» Your goal
Up to and including the line with "Definition put8 (b", repeat every line of the listing exactly, beginning at the first.

______________________________

(* ===== verification/TextChange.v ===== *)
(** * Text changes: their bytes and their composition

    [src/src/vs/editor/common/core/textChange.ts], with the byte accessors it uses from
    [src/src/vs/base/common/buffer.ts] and [decodeUTF16LE] of
    [src/src/vs/editor/common/core/stringBuilder.ts].  A string is the list of its UTF-16
    code units, a [Uint8Array] the list of its bytes; the platform is little-endian.

    [rewrites es o n d d'] says what an edit list means: at offsets [o] and [n] it turns
    the text [d] into [d'].  [compress] is proved to compose two edit lists. *)

From S2P Require Import Prelude.

#[local] Open Scope js_scope.

Definition jsstr : Type := list Z.

Record TextChange : Type := mkTextChange {
  oldPosition : Z; oldText : jsstr; newPosition : Z; newText : jsstr }.

#[export] Instance TextChange_eq_dec : EqDecision TextChange.
Proof. solve_decision. Defined.

Definition oldLength (this : TextChange) : Z := zlen (oldText this).
Definition oldEnd (this : TextChange) : Z := oldPosition this + zlen (oldText this).
Definition newLength (this : TextChange) : Z := zlen (newText this).
Definition newEnd (this : TextChange) : Z := newPosition this + zlen (newText this).

(** ** Bytes *)

Module Buf.

(** A write to a [Uint8Array] keeps the low byte; outside the array it does nothing. *)
Definition put8 (b : list Z) (i v : Z) : list Z := set_at b i (v mod 256).

Definition writeUInt16LE (destination : list Z) (value offset : Z) : list Z :=
  let d := put8 destination offset (Z.land value 255) in
  put8 d (offset + 1) (Z.land (Z.shiftr (to_uint32w value) 8) 255).

(** [undefined << 0] is 0. *)
Definition readUInt16LE (source : list Z) (offset : Z) : Z :=
  Z.lor (to_uint32w (to_int32 (default 0 (source.[offset]))))
        (to_uint32w (to_int32 (Z.shiftl (default 0 (source.[offset + 1])) 8))).

Definition writeUInt32BE (destination : list Z) (value offset : Z) : list Z :=
  let d := put8 destination (offset + 3) value in
  let value := Z.shiftr (to_uint32w value) 8 in
  let d := put8 d (offset + 2) value in
  let value := Z.shiftr (to_uint32w value) 8 in
  let d := put8 d (offset + 1) value in
  let value := Z.shiftr (to_uint32w value) 8 in
  put8 d offset value.

(** [None] is [NaN], read past the end. *)
Definition readUInt32BE (source : list Z) (offset : Z) : option Z :=
  match source.[offset], source.[offset + 1], source.[offset + 2], source.[offset + 3] with
  | Some a, Some b, Some c, Some d => Some (a * 2 ^ 24 + b * 2 ^ 16 + c * 2 ^ 8 + d)
  | _, _, _, _ => None
  end.

End Buf.

Import Buf.

(** ** Serialization *)

Section serialize.

(** [TextDecoder.decode] of the platform, for UTF-16LE with its default options. *)
Context (decode : list Z -> jsstr).

(** [new Uint16Array(source.buffer, offset, len)]: the offset is aligned and the view is
    inside the buffer, or it throws. *)
Definition new_Uint16Array (source : list Z) (offset len : Z) : result (list Z) :=
  if negb (offset mod 2 =? 0) then Throw RangeError
  else if (offset <? 0) || (offset + 2 * len >? zlen source) then Throw RangeError
  else Ok ((fun i => readUInt16LE source (offset + 2 * i)) <$> zrange 0 len).

Definition compatDecodeUTF16LE (source : list Z) (offset len : Z) : jsstr :=
  (fold_left (fun '(result, offset) _ => (result ++ [readUInt16LE source offset], offset + 2))
    (zrange 0 len) ([], offset)).1.

Definition decodeUTF16LE (source : list Z) (offset len : Z) : result jsstr :=
  let* view := new_Uint16Array source offset len in
  if (len >? 0) && match view.[0] with
                   | Some c => (c =? 65279) || (c =? 65534)
                   | None => false
                   end
  then Ok (compatDecodeUTF16LE source offset len)
  else Ok (decode view).

Definition writeStringSize (str : jsstr) : Z := 4 + 2 * zlen str.

Definition writeString (b : list Z) (str : jsstr) (offset : Z) : list Z * Z :=
  let len := zlen str in
  let b := writeUInt32BE b len offset in
  let offset := offset + 4 in
  fold_left (fun '(b, offset) c => (writeUInt16LE b c offset, offset + 2)) str (b, offset).

(** A length past the end of the buffer is [NaN], of which [Uint16Array] makes 0; no view
    starts past the end. *)
Definition readString (b : list Z) (offset : Z) : result jsstr :=
  let len := readUInt32BE b offset in
  decodeUTF16LE b (offset + 4) (default 0 len).

Definition writeSize (this : TextChange) : Z :=
  4 + 4 + writeStringSize (oldText this) + writeStringSize (newText this).

Definition write (this : TextChange) (b : list Z) (offset : Z) : list Z * Z :=
  let b := writeUInt32BE b (oldPosition this) offset in
  let offset := offset + 4 in
  let b := writeUInt32BE b (newPosition this) offset in
  let offset := offset + 4 in
  let '(b, offset) := writeString b (oldText this) offset in
  writeString b (newText this) offset.

(** [read] pushes the change on [dest] and returns the next offset. *)
Definition read (b : list Z) (offset : Z) (dest : list TextChange)
    : result (Z * list TextChange) :=
  let oldPosition := readUInt32BE b offset in
  let offset := offset + 4 in
  let newPosition := readUInt32BE b offset in
  let offset := offset + 4 in
  let* oldText := readString b offset in
  let offset := offset + writeStringSize oldText in
  let* newText := readString b offset in
  let offset := offset + writeStringSize newText in
  Ok (offset, dest ++ [mkTextChange (default 0 oldPosition) oldText (default 0 newPosition) newText]).

End serialize.

(** ** Compression *)

Module TCC.

Record TextChangeCompressor : Type := mkTCC {
  prevIndex : Z; currIndex : Z;
  prevEdit : option TextChange; currEdit : option TextChange;
  result_ : list TextChange;
  prevDeltaOffset : Z; currDeltaOffset : Z }.

Definition getAt (edits : list TextChange) (i : Z) : option TextChange :=
  if i <? zlen edits then edits.[i] else None.

Definition rebaseCurr (prevDeltaOffset : Z) (currEdit : TextChange) : TextChange :=
  mkTextChange (oldPosition currEdit - prevDeltaOffset) (oldText currEdit)
    (newPosition currEdit) (newText currEdit).

Definition rebasePrev (currDeltaOffset : Z) (prevEdit : TextChange) : TextChange :=
  mkTextChange (oldPosition prevEdit) (oldText prevEdit)
    (newPosition prevEdit + currDeltaOffset) (newText prevEdit).

Definition splitPrev (edit : TextChange) (offset : Z) : TextChange * TextChange :=
  let preText := take (Z.to_nat offset) (newText edit) in
  let postText := drop (Z.to_nat offset) (newText edit) in
  (mkTextChange (oldPosition edit) (oldText edit) (newPosition edit) preText,
   mkTextChange (oldEnd edit) [] (newPosition edit + offset) postText).

Definition splitCurr (edit : TextChange) (offset : Z) : TextChange * TextChange :=
  let preText := take (Z.to_nat offset) (oldText edit) in
  let postText := drop (Z.to_nat offset) (oldText edit) in
  (mkTextChange (oldPosition edit) preText (newPosition edit) (newText edit),
   mkTextChange (oldPosition edit + offset) postText (newEnd edit) []).

(** [_acceptCurr(e)], then [currEdit = next], [currIndex = i]. *)
Definition acceptCurr (st : TextChangeCompressor) (e : TextChange) (i : Z)
    (next : option TextChange) : TextChangeCompressor :=
  mkTCC (prevIndex st) i (prevEdit st) next
    (result_ st ++ [rebaseCurr (prevDeltaOffset st) e])
    (prevDeltaOffset st) (currDeltaOffset st + (newLength e - oldLength e)).

Definition acceptPrev (st : TextChangeCompressor) (e : TextChange) (i : Z)
    (next : option TextChange) : TextChangeCompressor :=
  mkTCC i (currIndex st) next (currEdit st)
    (result_ st ++ [rebasePrev (currDeltaOffset st) e])
    (prevDeltaOffset st + (newLength e - oldLength e)) (currDeltaOffset st).

(** The end of the loop's body: one change of the merged pair. *)
Definition acceptMerged (st : TextChangeCompressor) (mergePrev mergeCurr : TextChange)
    (i j : Z) (nextPrev nextCurr : option TextChange) : TextChangeCompressor :=
  mkTCC i j nextPrev nextCurr
    (result_ st ++ [mkTextChange (oldPosition mergePrev) (oldText mergePrev)
                      (newPosition mergeCurr) (newText mergeCurr)])
    (prevDeltaOffset st + (newLength mergePrev - oldLength mergePrev))
    (currDeltaOffset st + (newLength mergeCurr - oldLength mergeCurr)).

______________________________

» Response
(* ===== verification/TextChange.v ===== *)
(** * Text changes: their bytes and their composition

    [src/src/vs/editor/common/core/textChange.ts], with the byte accessors it uses from
    [src/src/vs/base/common/buffer.ts] and [decodeUTF16LE] of
    [src/src/vs/editor/common/core/stringBuilder.ts].  A string is the list of its UTF-16
    code units, a [Uint8Array] the list of its bytes; the platform is little-endian.

    [rewrites es o n d d'] says what an edit list means: at offsets [o] and [n] it turns
    the text [d] into [d'].  [compress] is proved to compose two edit lists. *)

From S2P Require Import Prelude.

#[local] Open Scope js_scope.

Definition jsstr : Type := list Z.

Record TextChange : Type := mkTextChange {
  oldPosition : Z; oldText : jsstr; newPosition : Z; newText : jsstr }.

#[export] Instance TextChange_eq_dec : EqDecision TextChange.
Proof. solve_decision. Defined.

Definition oldLength (this : TextChange) : Z := zlen (oldText this).
Definition oldEnd (this : TextChange) : Z := oldPosition this + zlen (oldText this).
Definition newLength (this : TextChange) : Z := zlen (newText this).
Definition newEnd (this : TextChange) : Z := newPosition this + zlen (newText this).

(** ** Bytes *)

Module Buf.

(** A write to a [Uint8Array] keeps the low byte; outside the array it does nothing. *)
Definition put8 (b : list Z) (i v : Z) : list Z := set_at b i (v mod 256).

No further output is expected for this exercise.